Over the last two years, I’ve come up with mantra phrases that power my performance. I’ll read these every so often to reset, refuel, and reinvigorate. I add new phrases to the list when an epiphany occurs and the right words come along. Now that I read them with introspective eyes though, they remind me of an idealistic man that wants to be seen by the world.

Direction over destination

Presence over productivity

Calling over competition

Legacy over currency

Purpose over passion

Intention over intensity

Substance over style

Function over form

Giving over receiving

Brain over brawn  

I look back at all that I’ve accomplished and can’t help but look forward and feel more pressure than pride, more self-doubt than self-satisfaction. Is my future bound to “Moore’s Law”, a doubling of growth year to year, perhaps infinitely? Is it reasonable to increase the scale of all of my efforts from 2016? Raise the bar even higher? Run two 125k ultramarathons, run 4 marathons, win two 5k road races, compete in a full Ironman instead of a half, create 8 masterclasses instead of 4, and double my 2.0 Summit guestlist from 100 to 200? It’s tough to warrant another go at it just like it’s tough to climb a mountain that gets steeper and steeper with no end in sight. When is enough, enough?

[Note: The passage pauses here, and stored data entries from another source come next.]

Lemma astype_same (a : ndarray) (d : np_dtype) :
  nd_dtype a = d -> cudautils.astype a d = a.
Proof.
  intros <-. unfold cudautils.astype. rewrite dtype_eqb_refl. reflexivity.
Qed.

Lemma Buffer_dense_data (b : Buffer.t) :
  Buffer_wf b ->
  nd_data (Buffer.to_gpu_array b)
  = firstn (Z.to_nat (Buffer.size b)) (nd_data (Buffer.mem b)).
Proof.
  intros [Hs Hc]. unfold Buffer.to_gpu_array, nd_slice1, nd_size in *. cbn.
  apply slice1_prefix. lia.
Qed.

Lemma Buffer_dense_dtype (b : Buffer.t) :
  nd_dtype (Buffer.to_gpu_array b) = Buffer.dtype b.
Proof. reflexivity. Qed.

Lemma Buffer_dense_size (b : Buffer.t) :
  Buffer_wf b -> nd_size (Buffer.to_gpu_array b) = Buffer.size b.
Proof.
  intros H. unfold nd_size at 1. rewrite Buffer_dense_data by assumption.
  destruct H as [Hs Hc]. unfold nd_size in Hc. rewrite length_firstn. lia.
Qed.

(** A buffer whose size equals the length of its memory is its memory. *)
Lemma Buffer_init_wf (a : ndarray) : Buffer_wf (Buffer.__init__ a None None).
Proof.
  unfold Buffer_wf, Buffer.__init__, cudautils.to_device, nd_size; cbn.
  lia.
Qed.

Lemma Buffer_init_dense (a : ndarray) :
  Buffer.to_gpu_array (Buffer.__init__ a None None) = a.
Proof.
  destruct a as [d l].
  unfold Buffer.to_gpu_array, nd_slice1, Buffer.__init__, cudautils.to_device.
  cbn. f_equal. unfold nd_size; cbn.
  rewrite slice1_prefix by lia. apply firstn_all2. lia.
Qed.

(** A request that exceeds the available space raises [MemoryError]
    before anything is written: the buffer is the one before the call. *)
Lemma Buffer_extend_raise (b : Buffer.t) (a : ndarray) :
  nd_size a > Buffer.avail_space b ->
  Buffer.extend b a = (Raise MemoryError, b).
Proof.
  intros H. unfold Buffer.extend, Buffer._sentry_capacity.
  destruct (Z.gtb_spec (nd_size a) (Buffer.avail_space b)); [reflexivity|lia].
Qed.

(** A request that fits is written at the old size, after the cast to the
    dtype of the buffer, and the size advances by the length written. *)
Lemma Buffer_extend_ok (b : Buffer.t) (a : ndarray) :
  Buffer_wf b ->
  nd_size a <= Buffer.avail_space b ->
  exists b',
    Buffer.extend b a = (Ok tt, b') /\
    Buffer_wf b' /\
    Buffer.size b' = Buffer.size b + nd_size a /\
    Buffer.capacity b' = Buffer.capacity b /\
    Buffer.dtype b' = Buffer.dtype b /\
    nd_size (Buffer.mem b') = nd_size (Buffer.mem b) /\
    nd_data (Buffer.to_gpu_array b')
    = nd_data (Buffer.to_gpu_array b)
        ++ nd_data (cudautils.astype a (Buffer.dtype b)).
Proof.
  intros Hwf Hfit. pose proof Hwf as [Hs Hc].
  unfold Buffer.avail_space in Hfit.
  unfold Buffer.extend, Buffer._sentry_capacity, Buffer.avail_space.
  destruct (Z.gtb_spec (nd_size a) (Buffer.capacity b - Buffer.size b)); [lia|].
  eexists. split; [reflexivity|].
  set (src := nd_data (cudautils.astype a (Buffer.dtype b))).
  assert (Hsrc : Z.of_nat (length src) = nd_size a)
    by (subst src; apply (nd_size_astype a (Buffer.dtype b))).
  assert (Hmem : copy_to_device_from (nd_data (Buffer.mem b)) (Buffer.size b) src
                 = firstn (Z.to_nat (Buffer.size b)) (nd_data (Buffer.mem b))
                     ++ src
                     ++ skipn (Z.to_nat (Buffer.size b) + length src)
                          (nd_data (Buffer.mem b))).
  { apply copy_to_device_from_fits; unfold nd_size in *; lia. }
  assert (Hlen : nd_size (mk_ndarray (nd_dtype (Buffer.mem b))
                   (copy_to_device_from (nd_data (Buffer.mem b)) (Buffer.size b) src))
                 = nd_size (Buffer.mem b)).
  { unfold nd_size in *; cbn. rewrite Hmem.
    rewrite !length_app, length_firstn, length_skipn. lia. }
  assert (Hwf' : Buffer_wf
            (Buffer.mk (mk_ndarray (nd_dtype (Buffer.mem b))
                          (copy_to_device_from (nd_data (Buffer.mem b))
                             (Buffer.size b) src))
                       (Buffer.size b + nd_size a) (Buffer.capacity b))).
  { unfold Buffer_wf; cbn [Buffer.size Buffer.capacity Buffer.mem].
    rewrite Hlen. unfold nd_size in *. lia. }
  repeat split; try assumption; try (cbn; unfold nd_size in *; lia).
  rewrite (Buffer_dense_data _ Hwf'), (Buffer_dense_data _ Hwf).
  cbn [Buffer.size Buffer.mem nd_data]. rewrite Hmem.
  rewrite app_assoc. apply firstn_app_exact.
  rewrite length_app, length_firstn. unfold nd_size in *. lia.
Qed.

When people say “the journey IS the destination”, I completely agree, but I find it doesn’t justify the value of the destination. In order to fully understand something’s value, it must be taken away or somehow forgotten. In the case of life’s journey, a vast amount of effort must be placed on traversing the journey and experiencing it to the fullest, but what I’m getting at is the appreciation of the journey. “The sweet ain’t as sweet without the sour.” The journey wouldn’t be as sweet if we didn’t go off track sometimes, if we didn’t feel the pain and sorrows from the struggles, and if we didn’t lose our sense of direction and purpose once in awhile. What joy does the destination bring when we journey without appreciating each and every step?  

I feel a new beginning is about to arrive just beyond the horizon. Instead of recreating the steps and reconquering the mountain of that idealistic man, I will not climb to be seen, I will climb to see again. This journey will be fueled by APPRECIATION and it will be guided by the mantra “Patience over Progress”. Appreciation requires that we be patient with progress. Progress requires pacing. When we pace ourselves with patience, we are provided with time to reflect, time to regenerate, and time to just be.

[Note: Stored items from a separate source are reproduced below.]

(** * Indeed.ca automation extension: service worker and content script

    A shallow embedding of [extension/background/service-worker.js]
    (class [IndeedServiceWorker]) and of the content script that follows
    it (class [IndeedAutomation]), together with the properties of the
    safety gates, the field detector and the fill executor that the
    specification states about them. *)

From Stdlib Require Import ZArith Lia Ascii String DecimalString.
From stdpp Require Import base option list gmap strings.

Set Warnings "-register-all".
Local Open Scope string_scope.
Local Open Scope Z_scope.
Local Open Scope list_scope.

(** ** JavaScript values *)

Module JS.

(** The values that travel through messages, profiles and storage.
    Numbers are the integers the program computes with (counters, ports,
    millisecond clocks); objects are ordered property lists in which the
    last binding of a key wins, as in an object literal. *)
Inductive value : Type :=
  | Undefined
  | Null
  | Bool (b : bool)
  | Num (n : Z)
  | Str (s : string)
  | Obj (props : list (string * value)).

(** ToBoolean, as used by [if (v)], [!v] and [v || d]. *)
Definition truthy (v : value) : bool :=
  match v with
  | Undefined | Null => false
  | Bool b => b
  | Num n => negb (Z.eqb n 0)
  | Str s => negb (String.eqb s "")
  | Obj _ => true
  end.

(** [a || b]. *)
Definition or_else (a b : value) : value := if truthy a then a else b.

Definition Z_to_string (n : Z) : string := NilEmpty.string_of_int (Z.to_int n).

(** ToString, as applied inside a template literal. *)
Definition to_string (v : value) : string :=
  match v with
  | Undefined => "undefined"
  | Null => "null"
  | Bool true => "true"
  | Bool false => "false"
  | Num n => Z_to_string n
  | Str s => s
  | Obj _ => "[object Object]"
  end.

Though it may sound like I am in a state of limbo; lost, dazed and confused, the arrival to this realization is one that may save me from enduring another race up the mountain I may never come back from. As I enter my 30s, one thing I could never have predicted was my ability to self reflect, self monitor, and self love. Part of me really wants to take off up the mountain and never look back, but another part of me knows that the mountain will always be there. I love who I have become, someone who is self aware and satisfied, but also someone who is fascinated by being unaware and uncertain, unsettled with what is yet to come.